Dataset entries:
..............................

(** [list.remove] of a name present in a list without duplicates keeps
    the other names. *)
Lemma list_remove_filter (x : string) (l : list string) :
  NoDup l -> In x l ->
  list_remove x l = Ok (filter (fun y => negb (String.eqb x y)) l).
Proof.
  induction l as [|y l IH]; intros Hnd Hin; [contradiction|].
  inversion Hnd as [|? ? Hy Hl]; subst. cbn.
  destruct (String.eqb_spec x y) as [->|Hne]; cbn.
  - f_equal. symmetry. apply filter_all. intros z Hz.
    destruct (String.eqb_spec y z) as [->|]; [contradiction | reflexivity].
  - destruct Hin as [->|Hin]; [congruence|].
    now rewrite IH.
Qed.

(** The removal loop of [__init__] computes a difference of name lists. *)
Lemma remove_known_filter (known keys remaining : list string) :
  NoDup keys -> NoDup remaining ->
  (forall k, In k keys -> In k known -> In k remaining) ->
  remove_known keys known remaining =
  Ok (filter (fun y => negb (mem y keys && mem y known)) remaining).
Proof.
  revert remaining. induction keys as [|arg keys IH]; intros remaining Hk Hr Hsub.
  - cbn. f_equal. symmetry. now apply filter_all.
  - inversion Hk as [|? ? Harg Hkeys]; subst. cbn [remove_known].
    destruct (mem arg known) eqn:Hmem.
    + rewrite list_remove_filter; auto.
      2:{ apply Hsub; [now left | now apply mem_In]. }
      rewrite IH; auto.
      * f_equal. rewrite filter_twice. apply filter_ext. intros y. cbn [mem existsb].
        destruct (String.eqb_spec arg y) as [->|Hne].
        -- rewrite String.eqb_refl, Hmem. reflexivity.
        -- destruct (String.eqb_spec y arg) as [->|_]; [congruence | reflexivity].
      * now apply NoDup_filter.
      * intros k Hin Hkn. apply filter_In. split.
        -- apply Hsub; [now right | assumption].
        -- destruct (String.eqb_spec arg k) as [->|]; [contradiction | reflexivity].
    + rewrite IH; auto.
      * f_equal. apply filter_ext. intros y. cbn [mem existsb].
        destruct (String.eqb_spec y arg) as [->|_]; [|reflexivity].
        fold (mem arg keys). fold (mem arg known). rewrite Hmem.
        now rewrite !andb_false_r.
      * intros k Hin Hkn. apply Hsub; [now right | assumption].
Qed.
(** * Orchestrator-AI: mission orchestration engine, rate limiter and key failover

    Shallow embedding of [App.tsx] (the mission state machine, the token
    rate limiter and its cooldown timer, session loading) and of
    [services/geminiService.ts] (the per-key failover loop and the agent
    service functions).

    Conventions of the embedding:
    - JS numbers used as token counts, times and periods are [Z]; the
      rate-limit ratio [(tokenUsage / maxTokens) * 100 >= 80] is computed in
      exact rational arithmetic ([Q]).
    - A JS object used as a string-keyed map ([AgentPrompts]) is a
      [gmap string string].
    - Log entries keep [agent], [message] and [type]; their random [id] and
      their [timestamp] are not modelled.
    - React's [setState(s => ...)] updaters run one after the other in a
      single thread: a step threads the state through them in order.
      [stateRef.current] read before the first [await] of a step is the
      step's snapshot [current]; read after an [await], it is the state
      produced by the updaters issued so far.
    - [Date.now()] is an explicit input ([now], or the times of a step).
    - A JS string is a sequence of UTF-16 code units; a [string] here holds
      code units U+0000..U+00FF (Latin-1), one [ascii] byte per unit.
      [trim] and [toLowerCase] follow JavaScript exactly on that range;
      strings with code units above U+00FF are outside the model. *)

From Stdlib Require Import ZArith QArith String Ascii List Bool Lia.
From stdpp Require Import base gmap strings list pretty.

Local Open Scope Z_scope.

(* ------------------------------------------------------------------ *)
(** ** Types ([types.ts]) *)

Inductive AgentRole :=
  | SUPERVISOR | RESEARCHER | ANALYST | WRITER | EDITOR | CODER.

(** The string value of each enum member. *)
Definition role_name (r : AgentRole) : string :=
  match r with
  | SUPERVISOR => "Supervisor"
  | RESEARCHER => "Researcher"
  | ANALYST => "Analyst"
  | WRITER => "Writer"
  | EDITOR => "Editor"
  | CODER => "Coder"
  end.

Definition all_roles : list AgentRole :=
  [SUPERVISOR; RESEARCHER; ANALYST; WRITER; EDITOR; CODER].

(** [AgentPrompts = Record<AgentRole, string>], held as a JS object. *)
Abbreviation AgentPrompts := (gmap string string).

Inductive TaskStatus := Pending | InProgress | Completed | Failed.

(** [Task]; [assignedAgent] holds the role's string value (re-planned tasks
    copy whatever string the model returned). *)
Record Task := mkTask {
  id : string;
  title : string;
  description : string;
  assignedAgent : string;
  status : TaskStatus;
  result : option string;
  usage : option Z
}.

Inductive LogType := LPlan | LAction | LResult | LError | LInfo.

Record LogEntry := mkLog {
  log_agent : string;
  log_message : string;
  log_type : LogType
}.

Inductive PeriodUnit := Seconds | Minutes | Hours.

Record RateLimitConfig := mkConfig {
  maxTokens : Z;
  periodValue : Z;
  periodUnit : PeriodUnit;
  autoResumeMinutes : Z
}.

Inductive Status :=
  | Idle | Planning | Working | Cooldown | CompletedS | ErrorS | Paused | AutoPaused.

Definition status_eqb (a b : Status) : bool :=
  match a, b with
  | Idle, Idle | Planning, Planning | Working, Working | Cooldown, Cooldown
  | CompletedS, CompletedS | ErrorS, ErrorS | Paused, Paused
  | AutoPaused, AutoPaused => true
  | _, _ => false
  end.

Record AppState := mkState {
  st_status : Status;
  tasks : list Task;
  logs : list LogEntry;
  currentTaskIndex : nat;
  tokenUsage : Z;
  windowStartTime : Z;
  nextAllowedQueryTime : Z;
  finalOutput : option string;
  agentPrompts : AgentPrompts
}.

(** Record update helpers (the [{ ...s, field: v }] spreads). *)
Definition set_status (v : Status) (s : AppState) : AppState :=
  mkState v s.(tasks) s.(logs) s.(currentTaskIndex) s.(tokenUsage)
    s.(windowStartTime) s.(nextAllowedQueryTime) s.(finalOutput) s.(agentPrompts).

Definition set_tasks (v : list Task) (s : AppState) : AppState :=
  mkState s.(st_status) v s.(logs) s.(currentTaskIndex) s.(tokenUsage)
    s.(windowStartTime) s.(nextAllowedQueryTime) s.(finalOutput) s.(agentPrompts).

Definition set_logs (v : list LogEntry) (s : AppState) : AppState :=
  mkState s.(st_status) s.(tasks) v s.(currentTaskIndex) s.(tokenUsage)
    s.(windowStartTime) s.(nextAllowedQueryTime) s.(finalOutput) s.(agentPrompts).

(* ------------------------------------------------------------------ *)
(** ** Rate limiting ([checkRateLimit]) *)

Definition periodMs (cfg : RateLimitConfig) : Z :=
  match cfg.(periodUnit) with
  | Seconds => cfg.(periodValue) * 1000
  | Minutes => cfg.(periodValue) * 60 * 1000
  | Hours => cfg.(periodValue) * 60 * 60 * 1000
  end.

Definition percentageUsed (tokenUsage maxTokens : Z) : Q :=
  (inject_Z tokenUsage / inject_Z maxTokens) * inject_Z 100.

(** [checkRateLimit]: decides from [stateRef.current] ([ref]) and
    [configRef]; returns the permission and the [setState] updater it
    issues (applied by the caller to the latest state). *)
Definition checkRateLimit (cfg : RateLimitConfig) (now : Z) (ref : AppState)
  : bool * (AppState -> AppState) :=
  let pms := periodMs cfg in
  let elapsed := now - ref.(windowStartTime) in
  if pms <? elapsed then
    (true, fun s =>
     mkState (if status_eqb s.(st_status) Cooldown then Working else s.(st_status))
       s.(tasks) s.(logs) s.(currentTaskIndex) 0 now
       s.(nextAllowedQueryTime) s.(finalOutput) s.(agentPrompts))
  else if Qle_bool (inject_Z 80) (percentageUsed ref.(tokenUsage) cfg.(maxTokens)) then
    let waitTime := pms - elapsed in
    (false, fun s =>
     mkState Cooldown s.(tasks) s.(logs) s.(currentTaskIndex) s.(tokenUsage)
       s.(windowStartTime) (now + waitTime) s.(finalOutput) s.(agentPrompts))
  else (true, fun s => s).

(** One tick of the cooldown / auto-resume interval (100 ms), which only
    runs while the status is [cooldown] or [auto-paused]. *)
Definition cooldownTick (now : Z) (s : AppState) : AppState :=
  let remaining := Z.max 0 (s.(nextAllowedQueryTime) - now) in
  if remaining <=? 0 then
    if negb (status_eqb s.(st_status) Paused) then
      mkState Working s.(tasks) s.(logs) s.(currentTaskIndex) s.(tokenUsage)
        now s.(nextAllowedQueryTime) s.(finalOutput) s.(agentPrompts)
    else s
  else s.

(* ------------------------------------------------------------------ *)
(** ** String primitives used by the service code *)

(** [s.includes(sub)]. *)
Fixpoint includes (s sub : string) : bool :=
  String.prefix sub s ||
  match s with
  | EmptyString => false
  | String _ s' => includes s' sub
  end.

(** [s.toLowerCase()] on code units U+0000..U+00FF: [A-Z] and the Latin-1
    capitals U+00C0..U+00DE (except U+00D7) move up by 32. *)
Definition lower_ascii (c : ascii) : ascii :=
  let n := nat_of_ascii c in
  if ((65 <=? n)%nat && (n <=? 90)%nat)
     || ((192 <=? n)%nat && (n <=? 222)%nat && negb (n =? 215)%nat)
  then ascii_of_nat (n + 32) else c.

Fixpoint toLowerCase (s : string) : string :=
  match s with
  | EmptyString => EmptyString
  | String c s' => String (lower_ascii c) (toLowerCase s')
  end.

(** White space removed by [trim]: the JavaScript WhiteSpace and
    LineTerminator code units in U+0000..U+00FF, that is tab, LF, VT, FF,
    CR, space and no-break space (U+00A0). *)
Definition is_ws (c : ascii) : bool :=
  let n := nat_of_ascii c in
  ((9 <=? n)%nat && (n <=? 13)%nat) || (n =? 32)%nat || (n =? 160)%nat.

Fixpoint trim_start (s : string) : string :=
  match s with
  | String c s' => if is_ws c then trim_start s' else s
  | EmptyString => EmptyString
  end.

Definition string_rev (s : string) : string :=
  string_of_list_ascii (rev (list_ascii_of_string s)).

Definition trim (s : string) : string :=
  string_rev (trim_start (string_rev (trim_start s))).

(** [s.split(",")]: splitting on one character. *)
Fixpoint split_on (sep : ascii) (s : string) : list string :=
  match s with
  | EmptyString => [EmptyString]
  | String c s' =>
      if Ascii.eqb c sep then EmptyString :: split_on sep s'
      else match split_on sep s' with
           | w :: ws => String c w :: ws
           | [] => [String c EmptyString]
           end
  end.

(** JS truthiness of a string: [""] is falsy. *)
Definition truthy (s : string) : bool := negb (String.eqb s "").

(** [a || b] on strings. *)
Definition or_str (a : string) (b : string) : string := if truthy a then a else b.

(** [x || d] on an optional string ([undefined] is [None]). *)
Definition or_opt_str (a : option string) (d : string) : string :=
  match a with Some s => or_str s d | None => d end.

(** [x || d] on an optional number ([undefined] and [0] are falsy). *)
Definition or_opt_Z (a : option Z) (d : Z) : Z :=
  match a with Some n => if Z.eqb n 0 then d else n | None => d end.

(* ------------------------------------------------------------------ *)
(** ** Model gateway ([generateContentWithFallback]) *)

(** A thrown JS error value: its [status] and [code] properties, its
    [message], its [JSON.stringify] and its [String(...)] conversion. *)
Record JsError := mkErr {
  err_status : option Z;
  err_code : option Z;
  err_message : string;
  err_json : string;
  err_string : string
}.

(** [new Error(msg)]. *)
Definition newError (msg : string) : JsError :=
  mkErr None None msg "{}" ("Error: " +:+ msg).

Record Candidate := mkCandidate {
  finishReason : string;
  groundingUris : list (option string)  (** [chunk.web?.uri] of each grounding chunk *)
}.

Record Response := mkResponse {
  resp_text : option string;
  candidates : list Candidate;
  totalTokenCount : option Z
}.

(** What [ai.models.generateContent(params)] does with one API key. *)
Inductive Attempt :=
  | AttemptOk (r : Response)
  | AttemptThrow (e : JsError).

(** Result of one logical call through the gateway. *)
Inductive GwResult :=
  | GwOk (r : Response)
  | GwErr (e : JsError).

..............................

EXERCISE REQUIREMENTS:
Transcribe, word for word, the data above from its first line through the line with "destruct (String.eqb_spec x", and include nothing else.

TASK RESPONSE:
(** [list.remove] of a name present in a list without duplicates keeps
    the other names. *)
Lemma list_remove_filter (x : string) (l : list string) :
  NoDup l -> In x l ->
  list_remove x l = Ok (filter (fun y => negb (String.eqb x y)) l).
Proof.
  induction l as [|y l IH]; intros Hnd Hin; [contradiction|].
  inversion Hnd as [|? ? Hy Hl]; subst. cbn.
  destruct (String.eqb_spec x y) as [->|Hne]; cbn.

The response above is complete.